When Property Appraiser Bob Henriquez gathered community leaders to discuss the “State of the Market” in Hillsborough County last month, the group included Doug Griesenauer, United Way Suncoast Senior Director, Workforce Development & Financial Stability.
Henriquez, who has served as property appraiser since 2012, led the three-hour session at Tampa’s Cuban Club. It included multiple panel discussions on commercial, retail and residential real estate. Doug joined the “community panel” that also included Tampa Bay Economic Development Council CEO Craig Richard and Hillsborough County director of management and budget Kevin Brickey.
While much of the discussion accentuated some of the county’s best assets as the market continues to attract new residents and companies, the panel didn’t shy away from addressing some of the ancillary challenges. Doug balanced the discussion during the panel discussion by noting that housing remains one of the area’s biggest challenges, in part because long-time residents are having to compete with those newcomers as well as national and international investors.
“We (recently) had a conference of nonprofit case workers and the energy in the room was low because people were talking about the calls coming in from individuals needing support for housing,” Doug explained to the audience.
It’s a story all too familiar to those who lead our housing crisis efforts: Doug, UWS Senior Manager of Financial Stability Nichole Pena and Chief Impact Officer Emery Ivery. In the fall of 2021, they helped launch UWS’ $3 million initiative to address the immediate needs spurred by rising rental rates and increasing eviction filings. That effort, which includes collaborations with legal aid organizations, strategic community partners and municipal agencies, continues to create positive impacts.
Doug explained to the audience that those positives are needed because the need is not limited to those seeking affordable housing. People who represent our ALICE (Asset Limited, Income Constrained, Employed) population – households making up to $74,000 a year – also are struggling to find housing.

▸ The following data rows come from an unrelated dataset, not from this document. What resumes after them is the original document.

(** * Odoo to BigQuery sync: a shallow embedding of [main.py]

    The development follows the layout of the script: Python values and the
    few built-ins the script relies on, the sanitizer, the CREATE TABLE
    generator, the external collaborators (Odoo, BigQuery, the checkpoint
    store) seen as a call log with oracles, and last the batch loop of
    [run_sync]. *)

From Stdlib Require Import ZArith Lia Ascii String.
From Stdlib Require Import Floats.SpecFloat.
From stdpp Require Import base list gmap sets strings pretty.

Local Open Scope Z_scope.
Set Warnings "-register-all,-clear-no-such-hyp".

(** ** Python values *)

(** Field values of an Odoo record after XML-RPC decoding. A dict is kept as
    the list of its items in insertion order, which is the order Python
    iterates in. Strings are sequences of code points below 256; a float is
    its IEEE 754 double, of which the script only asks the type and the
    truth value. *)
Inductive pyvalue : Type :=
| VNone
| VBool (b : bool)
| VInt (n : Z)
| VFloat (x : spec_float)
| VStr (s : string)
| VList (l : list pyvalue)
| VDict (d : list (string * pyvalue)).

Definition pydict : Type := list (string * pyvalue).

Inductive pytype : Type :=
| TNoneType | TBool | TInt | TFloat | TStr | TList | TDict.

Definition type_of (v : pyvalue) : pytype :=
  match v with
  | VNone => TNoneType
  | VBool _ => TBool
  | VInt _ => TInt
  | VFloat _ => TFloat
  | VStr _ => TStr
  | VList _ => TList
  | VDict _ => TDict
  end.

Definition pytype_eqb (a b : pytype) : bool :=
  match a, b with
  | TNoneType, TNoneType | TBool, TBool | TInt, TInt | TFloat, TFloat
  | TStr, TStr | TList, TList | TDict, TDict => true
  | _, _ => false
  end.

(** [bool] is a subclass of [int] in Python; there is no other subclass
    relation among the seven types. *)
Definition issubclass (a b : pytype) : bool :=
  pytype_eqb a b ||
  match a, b with
  | TBool, TInt => true
  | _, _ => false
  end.

Definition isinstance (v : pyvalue) (t : pytype) : bool :=
  issubclass (type_of v) t.

(** [isinstance(value, (list, dict))] *)
Definition isinstance_list_dict (v : pyvalue) : bool :=
  isinstance v TList || isinstance v TDict.

(** [value is None] *)
Definition is_None (v : pyvalue) : bool :=
  match v with
  | VNone => true
  | _ => false
  end.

“We had a nurse who got a great job at one of our local hospitals but had to turn it down because she couldn’t find housing anywhere near where she was working,” Doug said at the forum. “I think what’s interesting is that it ripples along into every other aspect of an individual’s life.”

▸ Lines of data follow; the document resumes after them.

(** X16. Warming an empty pool and taking the buffers back: after
    [Warmup(num, length)] on a pool that stores nothing, as many calls of
    [New] as buffers were stored (the smaller of [num] and the capacity)
    return that many different buffers, all empty, and allocate nothing: the
    memory after the calls is the memory [Warmup] left, and the pool is empty
    again. *)
Theorem Warmup_then_New (num length_ : Z) (w : World) :
  queue (Buffers (pool w)) = [] ->
  let k := Nat.min (Z.to_nat num) (capacity (Buffers (pool w))) in
  let w1 := Warmup num length_ w in
  let taken := fst (NewN k w1) in
  let w2 := snd (NewN k w1) in
  taken = seq (next (mem w)) k /\
  length taken = k /\
  NoDup taken /\
  Forall (fun buf => store (mem w2) !! buf = Some EmptyString) taken /\
  mem w2 = mem w1 /\
  queue (Buffers (pool w2)) = [].
Proof.
  intros Hempty. cbv zeta.
  assert (Hcap : within_capacity w).
  { unfold within_capacity. rewrite Hempty. cbn. lia. }
  pose proof (Warmup_queue_and_buffers num length_ w Hcap) as Hfill.
  rewrite Hempty in Hfill. cbn [length app] in Hfill.
  rewrite Nat.sub_0_r in Hfill. destruct Hfill as (Hq & Hnew).
  set (k := Nat.min (Z.to_nat num) (capacity (Buffers (pool w)))) in *.
  set (w1 := Warmup num length_ w) in *.
  assert (Hk : length (queue (Buffers (pool w1))) = k)
    by (rewrite Hq; apply length_seq).
  rewrite (NewN_drains k w1) by lia.
  cbn [fst snd mem pool Buffers queue].
  rewrite take_ge, drop_ge by lia. rewrite Hq.
  split; [reflexivity|]. split; [apply length_seq|].
  split; [apply NoDup_ListNoDup, seq_NoDup|]. split; [|split; reflexivity].
  apply Forall_forall. intros p Hp. apply Hnew. now apply list_elem_of_In.
Qed.

Lemma Warmup_then_New_witness :
  let w := mkWorld (mkMemory {[ 0%nat := "busy" ]} 1) (mkPool (mkChan [] 10)) in
  queue (Buffers (pool w)) = [] /\
  fst (NewN 5 (Warmup 5 0 w)) = [1%nat; 2%nat; 3%nat; 4%nat; 5%nat] /\
  mem (snd (NewN 5 (Warmup 5 0 w))) = mem (Warmup 5 0 w).
Proof.
  cbv zeta. split; [reflexivity|].
  pose proof (Warmup_then_New 5 0
    (mkWorld (mkMemory {[ 0%nat := "busy" ]} 1) (mkPool (mkChan [] 10)))
    eq_refl) as Hwarm.
  cbv zeta in Hwarm. destruct Hwarm as (Htaken & _ & _ & _ & Hmem & _).
  split; [exact Htaken|exact Hmem].
Defined.

End PoolMore.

The ripples also have affected seniors, some of whom have moved out of residences they’ve called home for 25 years due to steep rental increases.
The housing crisis, Doug noted, also challenges companies who are struggling with employee retention because workers can’t find a home. The problem has prompted some to leave Tampa Bay and move to neighboring states or Midwest areas where homes are more affordable.

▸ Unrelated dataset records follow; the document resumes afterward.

(** The [catch] block of the constructor: the meta page is written, then the
    records go through insertEntry, then the meta page is unpinned. *)
Lemma buildIndex_run fuel name off relation bufPins uninit :
  BTreeIndex_new fuel name off None relation bufPins uninit
  = match insertEntries fuel (keysOf off relation) (headerWritten name off bufPins uninit) with
    | Ok _ s1 => Ok tt (set_pins (pinDelta (headerPageNum s1) (-1) (pins s1)) s1)
    | Raise e s1 => Raise e s1
    | OutOfFuel => OutOfFuel
    end.
Proof.
  rewrite <- (bulkLoad_insertEntries fuel off relation) by reflexivity.
  unfold BTreeIndex_new, buildIndex. mrun.
  match goal with
  | |- context [bulkLoad fuel relation ?st] =>
      change st with (headerWritten name off bufPins uninit)
  end.
  destruct (bulkLoad fuel relation (headerWritten name off bufPins uninit)) as [[] s1| |];
    reflexivity.
Qed.

Lemma headerWritten_names name off bufPins uninit :
  headerNames (headerWritten name off bufPins uninit) (strncpy name 20) off.
Proof. reflexivity. Qed.

(** Whenever the constructor returns from building a new index, the meta
    page is page 1 and names the root, and the pins are the buffer
    manager's. *)
Lemma buildIndex_header fuel name off relation bufPins uninit s :
  BTreeIndex_new fuel name off None relation bufPins uninit = Ok tt s ->
  headerPageNum s = 1%nat /\ headerNames s (strncpy name 20) off /\
  attrByteOffset s = off /\ scanExecuting s = false /\
  forall q, pinCount (pins s) q = pinCount bufPins q.
Proof.
  rewrite buildIndex_run.
  destruct (insertEntries fuel (keysOf off relation) (headerWritten name off bufPins uninit))
    as [[] s1| |] eqn:Hrun; try discriminate.
  intros H. injection H as <-.
  pose proof (insertEntries_header _ _ _ _ _ _ Hrun (headerWritten_names _ _ _ _)) as Hh.
  apply insertEntries_frame in Hrun.
  destruct Hrun as (Hp & Hhp & Hoff & Hse & _).
  cbn [headerPageNum attrByteOffset scanExecuting headerWritten] in Hhp, Hoff, Hse.
  unfold headerNames in *. state_simpl.
  repeat split; try assumption.
  intros q. rewrite Hhp, pinCount_pinDelta, (Hp q).
  cbn [pins headerWritten]. rewrite pinCount_pinDelta. destruct (Nat.eqb q 1); lia.
Qed.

What can be done? In addition to providing assistance to those facing a crisis, United Way Suncoast will continue to advocate for policies that can impact the issue. The state legislature could take greater steps to ensure the Sadowski Housing Trust Fund.
And as Doug and other speakers at the State of the Market event stated, the area needs more public/private partnerships creating mixed-income residences. Doug shared that the Shimberg Center for Housing Studies at the University of Florida estimates that the Tampa Bay MSA needs 100,000 units to meet current needs.